Covid-19 (Coronavirus-2019nCoV) et crise sanitaire

Libération - Stockage et transport des vaccins : la douche froide ?

Novembre 2020, par Info santé sécu social

Par Margaux Lacroux — 13 novembre 2020

Le projet de vaccin de Pfizer doit être conservé à - 70 °C, ce qui implique une technologie coûteuse.

Le vaccin développé par Pfizer et BioNTech est peut-être le plus avancé, mais il a une particularité embêtante : il aime le grand froid. Car il contient une molécule extrêmement fragile, l’ARN messager, qui dicte à nos cellules ce qu’il faut fabriquer pour lutter contre le virus. Pour éviter que le vaccin ne se détériore, il doit être conservé sous la barre des - 70 °C, température que très peu de congélateurs peuvent atteindre. Une telle technologie n’existe que dans le biomédical, et les pharmacies n’en sont pas équipées.

« Freezer farms »
Comment s’assurer alors que la chaîne du froid (polaire) sera respectée lors de la distribution mondiale des doses ? « C’est un chantier monumental », a reconnu le ministre de la Santé, Olivier Véran, lors de son point hebdomadaire sur la pandémie. Partout, on se lance donc dans la course aux congélos ultra-sophistiqués et coûteux. A commencer par la France : « Nous avons déjà acheté 50 supercongélateurs qui permettent de stocker des produits de santé qui sont reliés à des alarmes, qui seront entreposés dans des endroits sécurisés à partir desquels des équipes pourront se déployer pour ensuite alimenter tous ceux qui seront amenés à être vaccinés », a annoncé Véran, sans préciser le montant de l’investissement. Le voisin allemand a prévu, lui, une soixantaine de centres de vaccination équipés de congélateurs à très basse température (lire ci-contre).

Vaccin contre le Covid-19 L’éprouvette de force
Les meilleurs fabricants se trouvent en Asie - Fukushima Galilei et Daihan Scientific ont d’ailleurs bondi en Bourse peu après l’annonce de Pfizer et BioNTech. Et les géants de la logistique tentent de s’adapter. L’américain UPS a investi dans la construction de deux « freezer farms », des fermes de congélation, aux Etats-Unis et aux Pays-Bas. Des installations consommatrices d’énergie qui ne risquent pas d’alléger le bilan carbone de la planète.

GPS et capteurs
Le transport des doses par avion et camion est un autre défi. Une fois sortis des congélateurs, les vaccins doivent être placés dans des boîtes spécialement conçues par Pfizer. De la taille d’une valise, elles peuvent contenir jusqu’à 5 000 doses et sont réfrigérées par de la neige carbonique. Les - 70 °C peuvent ainsi être maintenus pendant dix jours. Les boîtes sont équipées de GPS et de capteurs qui sonnent l’alerte si la température monte trop.

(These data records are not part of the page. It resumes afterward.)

(** * mathquiz: the quiz coordination kernel

    A shallow embedding of the server routes ([api/answer], [api/join],
    [api/question], [api/leaderboard]), of the question generator
    ([lib/questions.ts]) and of the client's network code ([app/page.tsx]),
    with the properties the specification states about them.

    Server handlers are [async] functions: between two [await]s another
    request may run.  A handler is therefore embedded as a program over the
    storage operations it awaits ([prog]); the same program is run either
    alone ([run]) or interleaved with other requests ([step]). *)

From Stdlib Require Import ZArith QArith Ascii String.
From Stdlib Require Import DecimalString DecimalZ DecimalPos.
From stdpp Require Import base option list gmap fin_maps fin_sets strings sorting.

Local Open Scope Z_scope.

(** ** The data model ([lib/db/models]) *)

(** Document ids ([ObjectId]) are opaque; they are numbered here. *)
Abbreviation ObjectId := nat (only parsing).

Module IPlayer.
Record t : Type := Make {
  username : string;
  score : Z;
  highScore : Z
}.
End IPlayer.

Module IQuestion.
Record t : Type := Make {
  text : string;
  answer : Z;
  isActive : bool;
  winnerId : option ObjectId;
  winnerName : option string;
  createdAt : Z
}.
End IQuestion.

(** ** Numbers

    A JavaScript number is an IEEE-754 double.  The sums, differences and
    products the program takes of its integers are small and exact, and are
    integers here.  The one inexact operation is the product
    [Math.random() * n]: it is rounded to the nearest double, ties to the
    even mantissa, before [Math.floor] sees it. *)

Module Double.

(** A finite double that is not negative: [mantissa × 2^exponent], the
    mantissa below [2^53] and the exponent at least [-1074]; zero and
    the subnormal numbers are among them. *)
Record t : Type := Make { mantissa : Z; exponent : Z }.

Definition finite (d : t) : Prop :=
  0 ≤ mantissa d < 2 ^ 53 ∧ -1074 ≤ exponent d ≤ 971.

Definition value (d : t) : Q :=
  if 0 <=? exponent d then inject_Z (mantissa d * 2 ^ exponent d)
  else mantissa d # Z.to_pos (2 ^ (- exponent d)).

(** [m / 2^s] rounded to the nearest integer, a tie to the even one. *)
Definition nearest_even (m s : Z) : Z :=
  if s <=? 0 then m
  else
    let q := m / 2 ^ s in
    let r := m mod 2 ^ s in
    let half := 2 ^ (s - 1) in
    if r <? half then q
    else if half <? r then q + 1
    else if Z.even q then q else q + 1.

(** [d * n] for an integer [0 ≤ n ≤ 2^53]: the exact product has the
    mantissa [mantissa d × n]; what it has beyond 53 bits is rounded
    off to the nearest, a tie to the even mantissa.  The exponent only
    grows, so the result is never subnormal where the factor is not;
    with [d] below 1 and [n] at most [2^53] the product stays far
    below the largest double. *)
Definition times (d : t) (n : Z) : t :=
  let m := mantissa d * n in
  let s := Z.max 0 (Z.log2 m + 1 - 53) in
  Make (nearest_even m s) (exponent d + s).

(** [Math.floor(d)] *)
Definition floor (d : t) : Z := Z.shiftl (mantissa d) (exponent d).

End Double.

(** The detached task of [api/answer]: [setTimeout(async () => ..., 3000)];
    its closure holds the question id only. *)
Record Timer : Type := { due : Z; rotates : ObjectId }.

(** Everything a handler can read or write: the two collections, the
    pending timers, the wall clock read by [Date.now()], and the values
    [Math.random()] is going to return ([entropy], read at [drawn]). *)
Record World : Type := {
  questions : gmap nat IQuestion.t;
  players : gmap nat IPlayer.t;
  timers : list Timer;
  clock : Z;
  entropy : nat → Double.t;
  drawn : nat
}.

Definition with_questions (qs : gmap nat IQuestion.t) (w : World) : World :=
  {| questions := qs; players := players w; timers := timers w;
     clock := clock w; entropy := entropy w; drawn := drawn w |}.

Definition with_players (ps : gmap nat IPlayer.t) (w : World) : World :=
  {| questions := questions w; players := ps; timers := timers w;
     clock := clock w; entropy := entropy w; drawn := drawn w |}.

Definition with_timers (ts : list Timer) (w : World) : World :=
  {| questions := questions w; players := players w; timers := ts;
     clock := clock w; entropy := entropy w; drawn := drawn w |}.

Definition with_drawn (n : nat) (w : World) : World :=
  {| questions := questions w; players := players w; timers := timers w;
     clock := clock w; entropy := entropy w; drawn := n |}.

Definition with_clock (t : Z) (w : World) : World :=
  {| questions := questions w; players := players w; timers := timers w;
     clock := t; entropy := entropy w; drawn := drawn w |}.

(** ** Storage queries *)

Definition retire (q : IQuestion.t) : IQuestion.t :=
  IQuestion.Make (IQuestion.text q) (IQuestion.answer q) false
    (IQuestion.winnerId q) (IQuestion.winnerName q) (IQuestion.createdAt q).

Definition claim (pid : ObjectId) (name : string) (q : IQuestion.t) : IQuestion.t :=
  IQuestion.Make (IQuestion.text q) (IQuestion.answer q) (IQuestion.isActive q)
    (Some pid) (Some name) (IQuestion.createdAt q).

Definition set_score (s : Z) (p : IPlayer.t) : IPlayer.t :=
  IPlayer.Make (IPlayer.username p) s (IPlayer.highScore p).

(** [.sort({ createdAt: -1 })] followed by [findOne]: the latest of the
    candidates; among equal dates the one the storage lists first. *)
Definition latest (cands : list (nat * IQuestion.t)) : option (nat * IQuestion.t) :=
  foldr (λ x best,
           match best with
           | None => Some x
           | Some y => if IQuestion.createdAt x.2 <? IQuestion.createdAt y.2
                       then Some y else Some x
           end) None cands.

(** [Question.findOne({ isActive: true }).sort({ createdAt: -1 })] *)
Definition findOne_active (qs : gmap nat IQuestion.t) : option (nat * IQuestion.t) :=
  latest (filter (λ x, IQuestion.isActive x.2 = true) (map_to_list qs)).

(** [Player.findOne({ username })] *)
Definition findOne_username (name : string) (ps : gmap nat IPlayer.t)
  : option (nat * IPlayer.t) :=
  head (filter (λ x, IPlayer.username x.2 = name) (map_to_list ps)).

(** [Player.find({}).sort({ score: -1 }).limit(10)] *)
Definition score_desc (a b : nat * IPlayer.t) : Prop :=
  IPlayer.score b.2 ≤ IPlayer.score a.2.

#[global] Instance score_desc_dec : RelDecision score_desc.
Proof. intros a b. unfold score_desc. apply _. Defined.

Definition top10 (ps : gmap nat IPlayer.t) : list (nat * IPlayer.t) :=
  take 10 (merge_sort score_desc (map_to_list ps)).

(** ** Awaited operations and handler programs *)

Inductive op : Type → Type :=
| Question_findById (qid : ObjectId) : op (option IQuestion.t)
| Question_findOne_active : op (option (nat * IQuestion.t))
    (** [Question.findOneAndUpdate({_id, winnerId: null, isActive: true},
        {winnerId, winnerName}, {new: true})] *)
| Question_findOneAndUpdate (qid pid : ObjectId) (name : string) : op (option IQuestion.t)
    (** [Question.findByIdAndUpdate(questionId, { isActive: false })] *)
| Question_findByIdAndUpdate (qid : ObjectId) : op unit
    (** [question.isActive = false; await question.save()]: [save] sends
        the modified path, [isActive], and no other field of the document. *)
| Question_save (qid : ObjectId) : op unit
    (** [Question.create({ text, answer, isActive: true })]: the schema
        fills in [winnerId: null], [winnerName: null] and, by
        [timestamps], [createdAt]. *)
| Question_create (t : string) (a : Z) : op (nat * IQuestion.t)
| Player_findById (pid : ObjectId) : op (option IPlayer.t)
| Player_findOne (name : string) : op (option (nat * IPlayer.t))
    (** [Player.create]; a field left out takes the schema's default, and
        the result [None] is the duplicate-key rejection of the [unique]
        index on [username]. *)
| Player_create (name : string) (s h : option Z) : op (option (nat * IPlayer.t))
    (** [player.score = s; await player.save()] *)
| Player_save (pid : ObjectId) (s : Z) : op unit
    (** [Player.findByIdAndUpdate(playerId, { $inc: { score: 1 } })] *)
| Player_findByIdAndUpdate (pid : ObjectId) : op unit
| Player_find : op (list (nat * IPlayer.t))
| Date_now : op Z
| Math_random : op Double.t
    (** [setTimeout(rotation of qid, delay)] *)
| setTimeout (qid : ObjectId) (delay : Z) : op unit.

Dans le Guardian, des experts alertent sur la grande difficulté à s’équiper pour les pays les plus pauvres, déjà très vulnérables. Matshidiso Moeti, directrice régionale de l’OMS pour l’Afrique, souligne que l’arrivée de ce type de vaccin « présage d’importants défis de la chaîne du froid pour les pays africains ». BioNTech a assuré mardi qu’une fois sorti des congélateurs spéciaux où il devait être entreposé, le vaccin pouvait être conservé pendant cinq jours dans un réfrigérateur « classique », entre 2 et 8 °C. Encore faut-il en avoir un.

Le projet de sérum développé par la firme américaine Moderna, également basé sur l’ARN messager, est un peu moins contraignant. Il doit être conservé à - 20 °C, une température atteignable dans des congélateurs classiques. Du côté de Johnson & Johnson aux Etats-Unis, AstraZeneca et Oxford au Royaume-Uni ou Sanofi en France, on planche sur un vaccin qui n’aurait pas besoin de congélation.